McKay was the founder and former managing director of Momentum2,[7] a Sydney-based social marketing and communications consultancy working on projects for National Geographic Society, Qantas and Harpo Productions, and managed the media and publicity for Oprah Winfrey’s tour of Australia in 2011. [8]

On 19 February 2014, McKay was appointed the 17th director/curator of the Australian Museum, to succeed Mr Frank Howarth who announced his retirement in October 2013.

Since McKay’s appointment to the Director’s role the Museum has seen several changes including free general admission for children being enshrined into government policy,[9] the construction of a new Museum entrance pavilion, Crystal Hall,[10] the establishment of the Australian Museum Centre for Citizen Science[11] and the announcement of the restoration of Australia’s first museum gallery, the iconic Long Gallery.[12]

In 2008 McKay was awarded as an Officer of the Order of Australia AO.

In 2011 McKay was named in the Australian Financial Review’s 100 Women of Influence list, and was included in the book 'The Power of 100...One Hundred Women who have Shaped Australia’.

Academic career

McKay holds a BA Communications from UTS and is an honorary Adjunct Professor at the Macquarie Graduate School of Management.[13]

Publications

She is the co-author with Jenny Bonnin in the ‘True Green’ series published in Australia (ABC Books) and internationally by National Geographic.[14]

True Green Kids won the AAAS/Subaru Book Prize for Best Hands On Science Book in 2009 and was featured in the journal Science Magazine.

Media

McKay is a media commentator on practical environmental action and is a public speaker addressing business and not-for-profit conferences as well as schools and community groups. She has presented a series of on-camera ‘True Green Tips’ for Sky News in Australia (part of the weekly Eco Report in 2009), co-authored a weekly ‘True Green’ column for the Sunday Telegraph ‘Body and Soul’ newspaper in 2007 and was named in G Magazine’s Top 20 Australian Eco Heroes list in the November 2009 issue. McKay presented a weekly True Green radio spot for ABC regional radio in NSW. She was the master of ceremonies at the media conference during Oprah's Ultimate Australian Adventure at the Sydney Opera House in December 2010.[15]

Not-for-profit roles

In 2016 McKay was nominated by the MacArthur Foundation to be part of an international judging panel for a new US $100 million grant, awarded to an individual or organisation who devises a solution to a critical problem affecting people, places or the planet. McKay is the only person representing the Australasia region on the panel.
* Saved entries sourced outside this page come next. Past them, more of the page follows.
(** Lines with line ends between them. *)
Fixpoint unlines (ls : list (list Z)) : list Z :=
  match ls with [] => [] | [l] => l | l :: ls' => l ++ 10%Z :: unlines ls' end.
(** The bytes between two positions. *)
Definition selected (sr sc er ec : nat) (t : list (list Z)) : list Z :=
  unlines (alter (drop sc) 0 (alter (take ec) (er - sr) (take (S (er - sr)) (drop sr t)))).

Record good (a : NotepadApp) : Prop := mkGood {
  g_buf : good_buf (buf a);
  g_hist : exists us rs, history (hist a) us rs;
  g_sel : forall r c, anchor_of (sel a) = Some (r, c) -> in_text (text (buf a)) r c;
}.

Lemma sel_range_eq a : sel_range a = range (anchor_of (sel a)) (doc (buf a)).
Proof. unfold sel_range, anchor_of. by destruct (sel_active (sel a)). Qed.

Lemma range_ordered o d sr sc er ec : range o d = Some (sr, sc, er, ec) -> sr < er \/ (sr = er /\ sc < ec).
Proof.
  unfold range. destruct o as [[r c]|]; [|done].
  destruct (before r c (drow d) (dcol d)) eqn:E1; [intros [= <- <- <- <-]|destruct (before (drow d) (dcol d) r c) eqn:E2; [intros [= <- <- <- <-]|done]];
    unfold before in *; bool_simpl; destruct_or!; bool_simpl; lia.
Qed.
Lemma range_in_text a sr sc er ec : good a -> sel_range a = Some (sr, sc, er, ec) -> in_text (text (buf a)) sr sc /\ in_text (text (buf a)) er ec.
Proof.
  intros [[_ O] _ A]. rewrite sel_range_eq. unfold range. destruct (anchor_of (sel a)) as [[r c]|]; [|done]. specialize (A r c eq_refl).
  destruct (before _ _ _ _); [by intros [= <- <- <- <-]|]. destruct (before _ _ _ _); [by intros [= <- <- <- <-]|done].
Qed.

Definition cleared (a : NotepadApp) : Prop := anchor_of (sel a) = None.
Definition remove_selection (o : option (nat * nat)) (d : Doc) : Doc :=
  match range o d with Some (sr, sc, er, ec) => remove sr sc er ec d | None => d end.

Lemma delete_selection_ok a : good a -> exists a', delete_selection a = Ret a' /\ good a' /\ sel a' = unselect (sel a) /\ bar a' = bar a /\
  doc (buf a') = remove_selection (anchor_of (sel a)) (doc (buf a)).
Proof.
  intros Ga. pose proof Ga as [G (us & rs & H) A]. unfold delete_selection, remove_selection. rewrite <- sel_range_eq. destruct (sel_range a) as [[[[sr sc] er] ec]|] eqn:E.
  - destruct (range_in_text _ _ _ _ _ Ga E) as [(l1 & H1 & C1) (l2 & H2 & C2)]. rewrite sel_range_eq in E. apply range_ordered in E.
    pose proof G as [W O]. pose proof (wf_cursor (buf a) sr sc W) as Wc.
    assert (exists b', (if (sr =? er)%nat then delete_in_line sr sc ec (set_cursor (buf a) sr sc) else delete_lines sr sc er ec (set_cursor (buf a) sr sc)) = Ret b' /\
      wf b' /\ retext (set_cursor (buf a) sr sc) b' /\ text b' = merge sr sc l1 ec l2 er (text (buf a))) as (b' & -> & W' & R' & T').
    { destruct (sr =? er)%nat eqn:Es; bool_simpl.
      - subst er. rewrite H1 in H2. injection H2 as <-. by apply (delete_in_line_ok (set_cursor (buf a) sr sc)); [done|done|lia].
      - by apply (delete_lines_ok (set_cursor (buf a) sr sc)); [done|done|done|lia|done|done]. }
    cbn [mbind outcome_mbind]. eexists. split; [done|]. apply retext_cursor in R' as (Rr & Rc & _). cbn in Rr, Rc.
    assert (good_buf (set_dirty b' true)) as G'.
    { split; [by apply wf_dirty|]. unfold doc_ok, doc. cbn [drow dcol dtext cursor_row cursor_col set_dirty]. change (text (set_dirty _ _)) with (text b'). rewrite Rr, Rc, T'.
      pose proof (lookup_lt_Some _ _ _ H1). eexists. split; [by apply lookup_merge|]. destruct (text_len _ _ l1 W H1) as (_ & ? & _). rewrite length_take, length_app, length_take. lia. }
    destruct (good_visible 20 (set_dirty b' true) G') as [Gv Dv]. split; [split; [done|by eexists _, _; apply (history_clear _ us rs)|done]|]. split; [done|]. split; [done|].
    cbn [buf set_buf set_hist set_sel]. rewrite Dv. unfold remove, doc at 1. cbn [dtext doc cursor_row cursor_col set_dirty]. change (text (set_dirty _ _)) with (text b').
    by rewrite Rr, Rc, T', (line_at_eq _ _ _ H1), (line_at_eq _ _ _ H2).
  - eexists. split; [done|]. split; [by split; [done|by exists us, rs|]|done].
Qed.

(** ** The clipboard *)

Definition clip_ok (c : Clipboard) : Prop := length (clip c) = CLIPBOARD_MAX /\ clip_len c <= CLIPBOARD_MAX.
Definition board (c : Clipboard) : list Z := take (clip_len c) (clip c).
(** [xs] behind what is on the clipboard, as far as it fits. *)
Definition appended (c c' : Clipboard) (xs : list Z) : Prop := clip_ok c' /\ board c' = take CLIPBOARD_MAX (board c ++ xs).

Lemma length_board c : clip_ok c -> length (board c) = clip_len c.
Proof. intros [? ?]. unfold board. rewrite length_take. lia. Qed.

Lemma appended_nil c : clip_ok c -> appended c c [].
Proof. intros Hc. split; [done|]. rewrite app_nil_r, take_ge; [done|]. rewrite length_board by done. apply Hc. Qed.
Lemma appended_app c c1 c2 xs ys : appended c c1 xs -> appended c1 c2 ys -> appended c c2 (xs ++ ys).
Proof.
  intros [_ E1] [H2 E2]. split; [done|]. rewrite E2, E1, (assoc_L (++)). generalize (board c ++ xs). intros zs.
  destruct (decide (length zs <= CLIPBOARD_MAX)); [by rewrite (take_ge zs)|]. rewrite !take_app_le by len_lia. by rewrite take_take, Nat.min_id.
Qed.

Lemma clip_push_ok x c : clip_ok c -> exists c', clip_push x c = Ret c' /\ appended c c' [x].
Proof.
  intros Hc. pose proof Hc as [L N]. unfold clip_push. destruct (_ <? _) eqn:E; bool_simpl.
  - rewrite set_idx_lt by lia. cbn [mbind outcome_mbind]. eexists. split; [done|]. split; [split; cbn; [by rewrite length_insert|lia]|].
    unfold board. cbn [clip clip_len]. rewrite (take_S_r _ _ x) by (apply list_lookup_insert_eq; lia). rewrite take_insert_ge by lia. rewrite (take_ge (_ ++ _)); [done|]. rewrite length_app, length_take. cbn. lia.
  - exists c. split; [done|]. split; [done|]. rewrite take_app_le by (rewrite length_board by done; lia). rewrite take_ge; [done|]. rewrite length_board by done. lia.
Qed.

Lemma copy_cols_ok b row l n : wf b -> text b !! row = Some l -> forall col c, col + n <= length l -> clip_ok c ->
  exists c', copy_cols b row col n c = Ret c' /\ appended c c' (take n (drop col l)).
Proof.
  intros W Hl. destruct (text_line _ _ l W Hl) as (line & Eline & Lline & El). induction n as [|n IH]; intros col c Hn Hc; cbn [copy_cols].
  { exists c. split; [done|]. rewrite take_0. by apply appended_nil. }
  destruct (lookup_lt_is_Some_2 l col) as [x Hx]; [lia|]. rewrite Eline. cbn [mbind outcome_mbind].
  rewrite (proj2 (idx_Ret line col x)) by (rewrite El in Hx; by apply lookup_take_Some in Hx as [? _]). cbn [mbind outcome_mbind].
  destruct (clip_push_ok x c Hc) as (c1 & E1 & A1).
  replace (if clip_len c <? CLIPBOARD_MAX then clip_push x c else Ret c) with (clip_push x c) by (unfold clip_push; by destruct (_ <? _)).
  rewrite E1. cbn [mbind outcome_mbind]. destruct (IH (S col) c1) as (c2 & -> & A2); [lia|apply A1|]. exists c2. split; [done|].
  rewrite (drop_S l x col) by done. cbn [take]. by apply (appended_app c c1 c2 [x]).
Qed.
In the past she served for 20 years on the Clean Up Australia and Clean Up the World boards as Deputy Chairwoman, as Chair and on the Editorial Advisory Committee for CSIRO’s ECOS Magazine (Australia’s oldest environmental publication; was a steering committee member of the National Business Leader’s Forum on Sustainable Development, a board member of the Center for Australian and New Zealand Studies at Georgetown University, Washington, DC, and a communications advisory committee member of the National Breast Cancer Foundation. She was a member of the Community Relations Committee for the Sydney 2000 Olympic Bid, voluntarily helped coordinate the Million Mom March in Washington DC in 2000, and was one of the co-founders of the Short-handed Sailing Association of Australia. In January 2008 she traveled to Antarctica as part of the Expedition Team, lecturing on board the Australian-based cruise ship ORION.